Re: Architecture Overview from Adrian Chadd on 2008-08-26 (squid-dev)

From: Adrian Chadd <adrian_at_freebsd.org>
Date: Tue, 26 Aug 2008 14:12:59 +0800

2008/8/26 Alex Rousskov <rousskov_at_measurement-factory.com>:

> IIRC, we have discussed the "separate from src/" idea before. I am not
> going to repeat those old arguments.

Well code reorganisation of some sort is going to happen someway or
another. I've done it the way I think makes sense for Squid-2; the
results can be seen by simply looking at my work.

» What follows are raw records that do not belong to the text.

(* ===== verification/WatchLoop.v ===== *)
(** Starting and stopping the catch-up loop of the watchers: Run, Stop and run of internal/watch/unsynced_loop.go. The
    ticks themselves are in [Watch]. *)

From S2P Require Import Prelude.
From Stdlib Require Import Lia.
From stdpp Require Import base gmap sets list relations.

(** A goroutine in run: waiting in the select with the context it has read, in a tick, returned. *)
Inductive loop_pc := AtSelect (ctx : nat) | InTick | LoopReturned.

(** Contexts are numbered; [ul_ctx] and with it [ul_cancel] are those of the last Run. *)
Record loop_ctl := mkLoopCtl { ul_running : bool; ul_ctx : option nat; ul_cancelled : gset nat; ul_next : nat; ul_runs : list loop_pc }.

Definition NewLoopCtl : loop_ctl := mkLoopCtl false None ∅ 0 [].

(** Run in a new goroutine: it takes the running flag or returns at once. *)
Definition ul_Run (s : loop_ctl) : loop_ctl :=
  if ul_running s then s
  else mkLoopCtl true (Some (ul_next s)) (ul_cancelled s) (S (ul_next s)) (ul_runs s ++ [AtSelect (ul_next s)]).
Definition ul_Stop (s : loop_ctl) : loop_ctl :=
  mkLoopCtl false (ul_ctx s) (match ul_ctx s with Some c => {[c]} ∪ ul_cancelled s | None => ul_cancelled s end) (ul_next s) (ul_runs s).
Definition set_run (i : nat) (pc : loop_pc) (s : loop_ctl) : loop_ctl :=
  mkLoopCtl (ul_running s) (ul_ctx s) (ul_cancelled s) (ul_next s) (<[i := pc]> (ul_runs s)).

Inductive loop_call := CallRun | CallStop | CallNone.

(** After a tick the loop reads the field ctx again. *)
Inductive loop_step : loop_call -> loop_ctl -> loop_ctl -> Prop :=
  | lp_run s : loop_step CallRun s (ul_Run s)
  | lp_stop s : loop_step CallStop s (ul_Stop s)
  | lp_done s i c : ul_runs s !! i = Some (AtSelect c) -> c ∈ ul_cancelled s -> loop_step CallNone s (set_run i LoopReturned s)
  | lp_tick s i c : ul_runs s !! i = Some (AtSelect c) -> loop_step CallNone s (set_run i InTick s)
  | lp_again s i c : ul_runs s !! i = Some InTick -> ul_ctx s = Some c -> loop_step CallNone s (set_run i (AtSelect c) s).

Definition any_call (s s' : loop_ctl) : Prop := exists l, loop_step l s s'.
Definition unstopped (s s' : loop_ctl) : Prop := exists l, loop_step l s s' /\ l <> CallStop.

Definition live (pc : loop_pc) : bool := match pc with LoopReturned => false | _ => true end.
Fixpoint live_loops (ps : list loop_pc) : nat := match ps with [] => 0 | p :: ps => (if live p then 1 else 0) + live_loops ps end.

Lemma live_app ps qs : live_loops (ps ++ qs) = live_loops ps + live_loops qs.
Proof. induction ps as [|p ps IH]; cbn; [done|]. rewrite IH. lia. Qed.

Lemma live_insert ps i p p' : ps !! i = Some p ->
  live_loops (<[i := p']> ps) + (if live p then 1 else 0) = live_loops ps + (if live p' then 1 else 0).
Proof. revert i. induction ps as [|a ps IH]; intros [|i] H; simplify_eq/=; [lia|]. specialize (IH i H). lia. Qed.

(** Until it is stopped there is at most one loop, however often Run is called. *)
Lemma one_loop s : rtc unstopped NewLoopCtl s -> live_loops (ul_runs s) <= if ul_running s then 1 else 0.
Proof.
  enough (forall a, live_loops (ul_runs a) <= (if ul_running a then 1 else 0) -> rtc unstopped a s ->
    live_loops (ul_runs s) <= if ul_running s then 1 else 0) as H by (apply H; cbn; lia).
  intros a Ha Hr. induction Hr as [|a b c (l & Hab & Hl) _ IH]; [done|]. apply IH. clear IH.
  destruct Hab as [s0|s0|s0 i c0 Hi Hc|s0 i c0 Hi|s0 i c0 Hi Hc]; [|done|..]; cbn.
  - unfold ul_Run. destruct (ul_running s0) eqn:E; [by rewrite E|]. cbn. rewrite live_app. cbn. lia.
  - pose proof (live_insert _ _ _ LoopReturned Hi). cbn in *. lia.
  - pose proof (live_insert _ _ _ InTick Hi). cbn in *. lia.
  - pose proof (live_insert _ _ _ (AtSelect c0) Hi). cbn in *. lia.
Qed.

(** A loop that is stopped during a tick and started again before the tick ends goes on: it reads the context of the new
    run, so two loops share the batches that Run's flag was to protect. *)
Lemma restart_doubles_loop :
  exists s, rtc any_call NewLoopCtl s /\ ul_runs s = [AtSelect 1; AtSelect 1] /\ 1 ∉ ul_cancelled s.
Proof.
  exists (set_run 0 (AtSelect 1) (ul_Run (ul_Stop (set_run 0 InTick (ul_Run NewLoopCtl))))). split; [|split; [done|cbn; set_solver]].
  eapply rtc_l; [eexists; apply lp_run|]. eapply rtc_l; [eexists; by apply (lp_tick _ 0 0)|].
  eapply rtc_l; [eexists; apply lp_stop|]. eapply rtc_l; [eexists; apply lp_run|].
  eapply rtc_l; [eexists; by apply (lp_again _ 0 1)|]. apply rtc_refl.
Qed.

>> The first pass is just a TCP socket data proxy - read data from one
>> end, write it to the other. At the moment there's one object ("ssl
>> tunnel", since I borrowed the code from src) which implements both TCP
>> sockets.
>>
>> The next pass (the useful "data pump") is a low-cost stream wrapper
>> between a connection endpoint (TCP socket, SCTP stream, etc) which has
>> a message exchange API (events or callbacks, doesn't really matter at
>> this stage) which ties together some endpoint and some data
>> source/sink.
>
> Sorry, I cannot parse that. The Data Pump is a stream between a
> connection endpoint and ...?

IIRC, the "data pump" in Amos' design is a pipeline between two FDs,
say, with whatever modules in between handling protocol related magic.

In my design the "data pump" is what you get when you glue together
two stream objects.

>> There are already examples of these elsewhere which produce a
>> symmetric API for data exchange such that you can create two nodes,
>> link them together, and have them exchange data as a TCP proxy.
>
> Does the "exchange data" imply that Amos' Data Pump pumps raw data
> (opaque bytes)? Does the Pump pass any meta-information about the data?
> Is the Pump unidirectional?

The pump in both instances is bidirectional. Amos can flesh out more
of his pump ideas, we differed a bit on how we abstracted it.

>> The next pass is using this to develop and benchmark copy-free network
>> IO, concurrency/SMP, OS tuning and modification and such.
>>
>> The above is the "data pump" from the discussion.
>>
>> The next pass is to break out the HTTP related code and build a
>> message-based HTTP request and reply object.
>
> What do you mean by a "message-based HTTP request and reply object"? Are
> these two objects sending messages to each other? Or a single object,
> like HTTP transaction, representing both directions of the info exchange
> (request and reply)? Or is it just about storing headers and such?

Hm, that came out a bit wrong. Try "HttpClient" and "HttpServer" ; a
HttpServer would process a request and then generate messages to
whatever its peer is (conceptually, that'd be some kind of "request
router"). This request router would create some object instance that
handles incoming connections and generates HttpServer; the HttpServer
would generate HttpRequests and throw them at HttpServer peer (ie,
"router"); router could then create HttpClient instances which connect
to next-hops, pass it the request and if successful setup the
pipeline. The rest of the "session" would be between HttpServer and
HttpClient.

> IMO, pipeline design is too rigid for message adaptation and possibly
> even for general HTTP/1.1 proxying. There are too many exceptions where
> the "pipe" has to be turned around, plugged, split, merged, etc. I think
> we should avoid that pattern as the Architectural base. Simple pipes are
> good for connecting two endpoints but a complex pipe is a poor
> foundation for flexible message processing. We may have discussed that
> already so my apologies if I am repeating stuff.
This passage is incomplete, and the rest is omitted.